A man takes a picture of a black screen showing a piece of white text translated into multiple languages

Machine translation works well for widely spoken languages — but languages with a smaller digital footprint struggle.Credit: Zhang Hengwei/China News Service/Getty

In this week’s Nature, a team that includes researchers at the technology company Meta describes a method of scaling up machine translation of ‘low-resourced’ languages for which there are few readily available digital sources1. The company’s automated translation systems will now include more than 200 languages, many of them not currently served by machine-translation software. These include the southern African language Tswana; Dari, a type of Persian spoken in Afghanistan; and the Polynesian language Samoan.

It’s an important step that helps to close the digital gap between such neglected languages and languages that are more prevalent online, such as English, French and Russian. It could allow speakers of lower-resourced languages to access knowledge online in their first language, and possibly stave off the extinction of these languages by shepherding them into the digital era.

But machine-learning models are only as good as the data that they are fed — which are mainly created by humans. As machine-translation tools develop, the companies behind them must continue to engage with the communities they aim to serve, or risk squandering the technology’s promise.

Of the almost 7,000 languages spoken worldwide, about half are considered to be in danger of going extinct. A 2022 study2 predicts that the rate of language loss could triple within 40 years. The dominance of just a few languages on the Internet is one driving force: it’s estimated that more than half of all websites are in English, and the top ten languages account for more than 80% of Internet content.

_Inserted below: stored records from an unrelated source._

(** C12. A hashed snapshot is restored only from the bundle that was taken.  The
    condition is that a hash was computed when the snapshot was made (its
    directory was on the local disk and could be read) and that the row still
    carries it; then, if a restore of it starts a sandbox, the directory it is
    started from was read during this restore, before the start, and its regular
    files had exactly the paths and bytes of the bundle at snapshot time, or
    SHA-256 has a collision.  A row without a hash, such as one from before the
    column existed, is restored unverified and is not covered. *)
Theorem restore_only_taken_bundle {R : HostResolver} {env : FleetEnv} {dir : CipherDirectory}
    {codec : EnvelopeCodec} {mc : McpCodec} {th : TokenHash} (cipher : EnvelopeCipher) (sv : ServiceConfig)
    (run0 : FleetRun) (owner0 instance_id : string) (kind : SnapshotKind) (w0 w1 : FleetWorld)
    (taken : SnapshotRow) (entries : list (string * Node)) (files : list (string * string))
    (run : FleetRun) (owner : string) (ttl : option Z) (envm : env_map) (w w' : FleetWorld)
    (r : result SwarmError CreatedInstance) (now : SnapshotRow) (args : CreateSandboxArgs) (t : Instances)
    (calls : list (FleetCall * Instances))
    (Htake : snapshot_with_kind run0 owner0 instance_id kind None w0 = (w1, Ok taken))
    (Hdisk : fe_disk (S (length (fw_log w0))) (sn_path taken) = Ok (Dir entries))
    (Hfiles : bundle_files (Dir entries) = Ok files) (Hsized : Forall sized files)
    (Hrow : snapshot_get (sn_id taken) w = Some now) (Hkept : sn_content_hash now = sn_content_hash taken)
    (Hrestore : snapshot_restore cipher sv run owner (sn_id taken) ttl envm w = (w', r))
    (Hcalls : fw_log w' = fw_log w ++ calls) (Hstart : (CubeCreate args, t) ∈ calls) :
  exists path before after node files',
    sa_from_snapshot_path args = Some path /\ calls = before ++ after /\ (CubeCreate args, t) ∈ after /\
    fe_disk (length (fw_log w ++ before)) path = Ok node /\ bundle_files node = Ok files' /\
    (Forall sized files' -> files = files' \/ collision).
Proof.
  assert (exists h, sn_content_hash taken = Some h /\ hash_node (Dir entries) = Ok h) as (h & Hh & Hn).
  { rewrite (snapshot_hash _ _ _ _ _ _ _ _ _ Htake Hdisk). cbn [hash_node]. rewrite Hfiles. cbn. by eexists. }
  rewrite Hh in Hkept.
  assert (forall c : FleetCall * Instances, c ∈ calls -> c.1 = CubeCreate args -> forall l, c ∈ l ->
    forall p, Forall (fun c => starts_from p c.1) l -> p <> None /\ sa_from_snapshot_path args = p) as Hfrom.
  { intros c _ Hc l Hin p Hl. rewrite Forall_forall in Hl. specialize (Hl c).
    rewrite <- list_elem_of_In in Hl. specialize (Hl Hin). by rewrite Hc in Hl. }
  destruct (snapshot_restore_verified cipher sv run owner (sn_id taken) ttl envm w w' r now h Hrestore Hrow Hkept)
    as [(l & Hl & Hnone)|(path & w2 & (before & Hb & Hnone) & Hv & after & Ha & Hpath)].
  { rewrite Hl in Hcalls. apply app_inv_head in Hcalls as ->.
    by destruct (Hfrom _ Hstart eq_refl _ Hstart _ Hnone). }
  assert (calls = before ++ after) as -> by (rewrite Ha, Hb, <- app_assoc in Hcalls; by apply app_inv_head in Hcalls).
  assert ((CubeCreate args, t) ∈ after) as Hin.
  { apply elem_of_app in Hstart as Hs. destruct Hs as [Hs|Hs]; [|done].
    by destruct (Hfrom _ Hstart eq_refl _ Hs _ Hnone). }
  unfold hash_bundle in Hv. apply result_bind_ok in Hv as (node & Hnode & Hv).
  assert (exists fs, bundle_files node = Ok fs) as [fs Hfs].
  { unfold hash_node in Hv. destruct node; try done. apply result_bind_ok in Hv as (fs & Hfs & _). eauto. }
  exists path, before, after, node, fs. rewrite Hb in Hnode. split_and!; try done.
  - by destruct (Hfrom _ Hstart eq_refl _ Hin _ Hpath).
  - intros Hs. by eapply (hash_node_inj (Dir entries) node).
Qed.

(** ** Backups *)

Lemma length_sort {A} (le : A -> A -> bool) l : length (sort le l) = length l.
Proof.
  assert (forall x k, length (insert_sorted le x k) = S (length k)) as Hi.
  { intros x k. induction k as [|y k IH]; cbn; [done|]. destruct (le x y); cbn; [done|]. by rewrite IH. }
  induction l as [|x l IH]; cbn; [done|]. by rewrite Hi, IH.
Qed.

Lemma length_bundle_files n files : bundle_files n = Ok files -> length files = length (collect_files [] n).
Proof.
  intros H%traverse_ok_Forall2%Forall2_length. by rewrite <- H, length_sort.
Qed.

Lemma collect_cons base name n entries :
  collect_files base (Dir ((name, n) :: entries)) =
  collect_files (base ++ [name]) n ++ collect_files base (Dir entries).
Proof. done. Qed.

The researchers, based at Meta AI, Meta’s research division in New York City, the University of California, Berkeley, and Johns Hopkins University in Baltimore, Maryland, set out to expand the number of low-resource languages that their model translates as part of Meta AI’s ‘No Language Left Behind’ programme. They selected languages that were present in Wikipedia articles, but had fewer than 1 million sentences of example translations available online.

This work doubles the number of languages made available by a previous iteration3, and makes improvements to translation quality. The researchers employed professional translators and reviewers to create a ‘seed’ data set in 39 of the languages, and developed a technique that allowed them to mine web data to create parallel data sets in the remaining languages. They also generated a list of some 200 ‘toxic’ words for each language, to identify translations that could, for example, constitute hate speech.

The involvement of human specialists is time-consuming and expensive — but crucial. Without them, algorithms would be trained on poor-quality data generated by artificial intelligence (AI), creating more errors. Models would then harvest this content and create even more poor-quality text. William Lamb, a linguist and ethnographer at the University of Edinburgh, UK, who was not involved in Meta AI’s programme, says that this is already happening for Scottish Gaelic, for which most online content is generated by AI. Scottish Gaelic is one of the low-resourced languages in the Meta programme for which the content was professionally translated. Human expertise is also important for languages that lack certain vocabulary. For example, many African languages do not have bespoke terms for scientific concepts. The research project Decolonise Science employed professional translators to translate 180 scientific papers into 6 African languages. It was initiated by Masakhane, a grassroots organization of researchers interested in natural language processing.

Such specialists are in short supply, however. This is one reason why researchers and technology companies must include communities that speak these languages, not just in the process of creating their machine-translation systems, but also as those systems are used, to reflect how real people use those languages. Researchers who Nature spoke to say that they are concerned that not doing so will hasten the demise of the languages and, by extension, their associated cultures. Without continued engagement, working on machine translation could become another form of ‘parachute science’, in which researchers in high-income countries exploit communities in low-income countries.

“The words, the sentences, the communication, are void of the values and beliefs encoded in the languages,” says Sara Child, a specialist in language revitalization at North Island College on Vancouver Island in Canada and a member of the Kwakwaka’wakw people. As AI propels more languages into the digital space, “I worry that we lose even more of ourselves”. This human element must not be ignored in the rush towards a universal translation system.